Table 2.
Hypofractionated palliative regimens
| Indication | Treatment | References |
|---|---|---|
| Brain metastases requiring whole brain RT | 4 Gy × 5 daily fractions steroids alone | Rades et al24: 20 Gy/5 fx well tolerated QUARTZ26: Steroids alone for patients with poor performance status |
| Cord compression | 8 Gy × 1 daily fraction | Maranzano et al, SCORAD III, ICORG 05-0330, 31, 32, 33: Similar effect on OS and post-RT motor functions. Retreatment is safe. |
| Tumor bleeding | 3.7 Gy × 4 twice daily fractions 4 Gy × 5 daily fractions |
RTOG 8502, RTOG 790534,35,43: “Quad Shot” is safe and effective.
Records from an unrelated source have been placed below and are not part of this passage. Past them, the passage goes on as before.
Lemma of_segments_bound gs : Forall group_ok gs -> 0 <= of_segments gs < 65536 ^ Z.of_nat (length gs).
Proof.
  intros Hg. unfold of_segments. induction gs as [|g gs IH] using rev_ind; [cbn; lia|].
  apply Forall_app in Hg as [H1 H2]. apply Forall_cons in H2 as [Hgo _]. specialize (IH H1).
  rewrite foldl_app, length_app. cbn [foldl length]. unfold group_ok in Hgo.
  replace (Z.of_nat (length gs + 1)) with (Z.succ (Z.of_nat (length gs))) by lia. rewrite Z.pow_succ_r by lia.
  set (p := 65536 ^ Z.of_nat (length gs)) in *. clearbody p. lia.
Qed.

Lemma segments_bound gs : Forall group_ok gs -> (length gs <= 8)%nat -> 0 <= of_segments gs < 2 ^ 128.
Proof.
  intros Hg Hl. pose proof (of_segments_bound gs Hg) as Hb. split; [lia|].
  eapply Z.lt_le_trans; [apply Hb|]. change (2 ^ 128) with (65536 ^ 8). apply Z.pow_le_mono_r; lia.
Qed.

Lemma read_ipv6_ok s a r : read_ipv6_addr s = Some (a, r) -> 0 <= a < 2 ^ 128.
Proof.
  unfold read_ipv6_addr. destruct (read_groups 8 8 0 [] s) as [[head v4] rest] eqn:Eh.
  apply read_groups_ok in Eh as [Hl Hok]; [|done..].
  destruct (Nat.eqb_spec (length head) 8).
  { intros [= <- _]. by apply segments_bound. }
  destruct v4; [done|]. destruct (read_given_char 58 rest) as [[u s1]|]; [|done].
  destruct (read_given_char 58 s1) as [[u' s2]|]; [|done].
  set (limit := (8 - (length head + 1))%nat).
  destruct (read_groups limit limit 0 [] s2) as [[tl v4'] rest'] eqn:Et.
  apply read_groups_ok in Et as [Hl' Hok']; [|done..]. intros [= <- _]. apply segments_bound.
  - rewrite !Forall_app. split_and!; [done| |done]. apply Forall_replicate. unfold group_ok. lia.
  - rewrite !length_app, length_replicate. unfold limit in Hl'. lia.
Qed.

Lemma parse_ip_ok s ip : parse_ip s = Some ip -> address_ok ip.
Proof.
  unfold parse_ip, parse_with, read_ip_addr. destruct (read_ipv4_addr s) as [[a r]|] eqn:E4.
  - destruct r; [|done]. intros [= <-]. apply read_octets_bound in E4; [|lia]. cbn in *. lia.
  - destruct (read_ipv6_addr s) as [[a r]|] eqn:E6; [|done]. destruct r; [|done]. intros [= <-]. by apply read_ipv6_ok in E6.
Qed.

Lemma parse_cidr_ok s network prefix : parse_cidr s = Ok (network, prefix) ->
  exists ip, address_ok ip /\
    match ip, network with
    | V4 raw, V4 n => 0 <= prefix <= 32 /\ n = Z.land raw (prefix_mask 32 prefix)
    | V6 raw, V6 n => 0 <= prefix <= 128 /\ n = Z.land raw (prefix_mask 128 prefix)
    | _, _ => False
    end.
Proof.
  unfold parse_cidr. destruct (split_once 47 s) as [[address p]|]; [|done].
  destruct (parse_ip address) as [ip|] eqn:Ei; [|done]. apply parse_ip_ok in Ei.
  destruct (parse_u8 p) as [q|] eqn:Ep; [|done].
  assert (0 <= q <= 255).
  { unfold parse_u8 in Ep. destruct (from_str_radix 10 p) as [w|]; [|done].
    repeat case_match; simplify_eq; by apply in_range_true. }
  destruct ip as [raw|raw]; case_match; try done; bool_to_prop; intros [= <- <-].
  - exists (V4 raw). split; [done|]. split; [lia|done].
  - exists (V6 raw). split; [done|]. split; [lia|done].
Qed.

(** What an object that was just made reads, and what others read after it. *)
Lemma make_true c v name st : make c v name true st =
  (Ok (ObjectArg c (Some (next st))), mk_values (<[next st := mk_entry v 1]> (table st)) (if next st =? i64_max then 1 else next st + 1)).
Proof. done. Qed.

(** C32: A CIDR block read from text is the block of addresses it denotes: the network address
    is its first address, with no host bits, and an address read from text is contained exactly
    when it is of the same family and lies between the network address and the last address of
    the block, for every prefix length from 0 to the width. *)
Theorem cidr_contains_block s network prefix t candidate st : 0 < next st < i64_max ->
  parse_cidr s = Ok (network, prefix) -> parse_ip t = Some candidate ->
  in_block network prefix network /\
  match network with V4 n => n mod 2 ^ (32 - prefix) = 0 | V6 n => n mod 2 ^ (128 - prefix) = 0 end /\
  exists cidr st1 ip st2,
    mux_net_cidr_parse (StringArg s) true st = (Ok cidr, st1) /\
    mux_net_ip_parse (StringArg t) true st1 = (Ok ip, st2) /\
    mux_net_cidr_prefix cidr st2 = prefix /\
    (mux_net_cidr_contains cidr ip st2 = true <-> in_block network prefix candidate).
Proof.
  intros Hst Hc Hi. destruct (parse_cidr_ok _ _ _ Hc) as (ip & Hip & Hn). pose proof (parse_ip_ok _ _ Hi) as Hcand.
  split.
  { destruct ip, network; try done; cbn; destruct Hn as [Hp _]; (split; [lia|]); (apply Z.lt_add_pos_r, Z.pow_pos_nonneg; lia). }
  split.
  { destruct ip, network; try done; destruct Hn as [Hp ->]; cbn in Hip; rewrite prefix_mask_spec by done; apply Z.mod_mul; apply Z.pow_nonzero; lia. }
  unfold mux_net_cidr_parse, mux_net_ip_parse. rewrite Hc, Hi. rewrite make_true, (proj2 (Z.eqb_neq (next st) i64_max)) by lia.
  eexists _, _, _, _. split; [done|]. rewrite make_true. cbn [next table]. split; [done|].
  set (tb := <[next st + 1:=_]> _).
  assert (L1 : tb !! next st = Some (mk_entry (Cidr network prefix) 1)).
  { unfold tb. rewrite lookup_insert_ne by lia. by rewrite lookup_insert_eq. }
  assert (L2 : tb !! (next st + 1) = Some (mk_entry (Ip candidate) 1)) by (unfold tb; by rewrite lookup_insert_eq).
  unfold mux_net_cidr_prefix, mux_net_cidr_contains, net_entry, id, get_value. cbn [table]. rewrite !bool_decide_true by done.
  rewrite L1, L2. cbn [result_bind negb]. rewrite L1, L2. cbn. split; [done|].
  destruct ip as [raw|raw], network as [n|n], candidate as [c|c]; try done; destruct Hn as [Hp ->]; by apply masked_eq.
Qed.

Lemma cidr_contains_block_witness :
  exists cidr st1 ip st2,
    mux_net_cidr_parse (StringArg (txt "10.1.2.3/8")) true no_values = (Ok cidr, st1) /\
    mux_net_ip_parse (StringArg (txt "10.255.0.1")) true st1 = (Ok ip, st2) /\
    mux_net_cidr_prefix cidr st2 = 8 /\
    (mux_net_cidr_contains cidr ip st2 = true <-> in_block (V4 (10 * 2 ^ 24)) 8 (V4 184483841)).
Proof.
  apply (cidr_contains_block (txt "10.1.2.3/8") (V4 (10 * 2 ^ 24)) 8 (txt "10.255.0.1") (V4 184483841) no_values).
  - cbn. width.
  - vm_compute. reflexivity.
  - vm_compute. reflexivity.
Defined.

(** Changing the port of a scoped IPv6 address drops the scope. *)
Example with_port_drops_scope :
  let '(r, st) := mux_net_socket_addr_parse (StringArg (txt "[fe80::1%3]:80")) true no_values in
  match r with
  | Err _ => False
  | Ok address =>
      mux_net_socket_to_string address st = txt "[fe80::1%3]:80" /\
      match mux_net_socket_with_port address 443 true st with
      | (Ok changed, st) => mux_net_socket_to_string changed st = txt "[fe80::1]:443"
      | _ => False
      end
  end.
Proof. vm_compute. split; reflexivity. Qed.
Avoid bid fractionation for COVID + patients. |
| SVC syndrome airway obstruction | 8.5 Gy × 2 weekly fractions 4 Gy × 5 daily fractions |
Sundstrom et al36,37: Equivalent symptom relief and no difference in survival compared with standard fractionation Exercise caution with COVID + patients |
| Bone metastases | 8 Gy × 1 daily fraction | RTOG 971413,38, 39, 40: 8 Gy × 1 similar efficacy in pain relief with less acute toxicity. Retreatment is safe. |
Abbreviations: COVID = coronavirus disease; ICORG = Cancer Trials Ireland (formerly All Ireland Cooperative Oncology Research Group); OS = overall survival; RT = radiation therapy; QUARTZ = Quality of Life after Treatment for Brain Metastases; RTOG = Radiation Therapy Oncology Group; SCORAD = Single-fraction Radiotherapy Compared to Multifraction Radiotherapy; SVC = superior vena cava.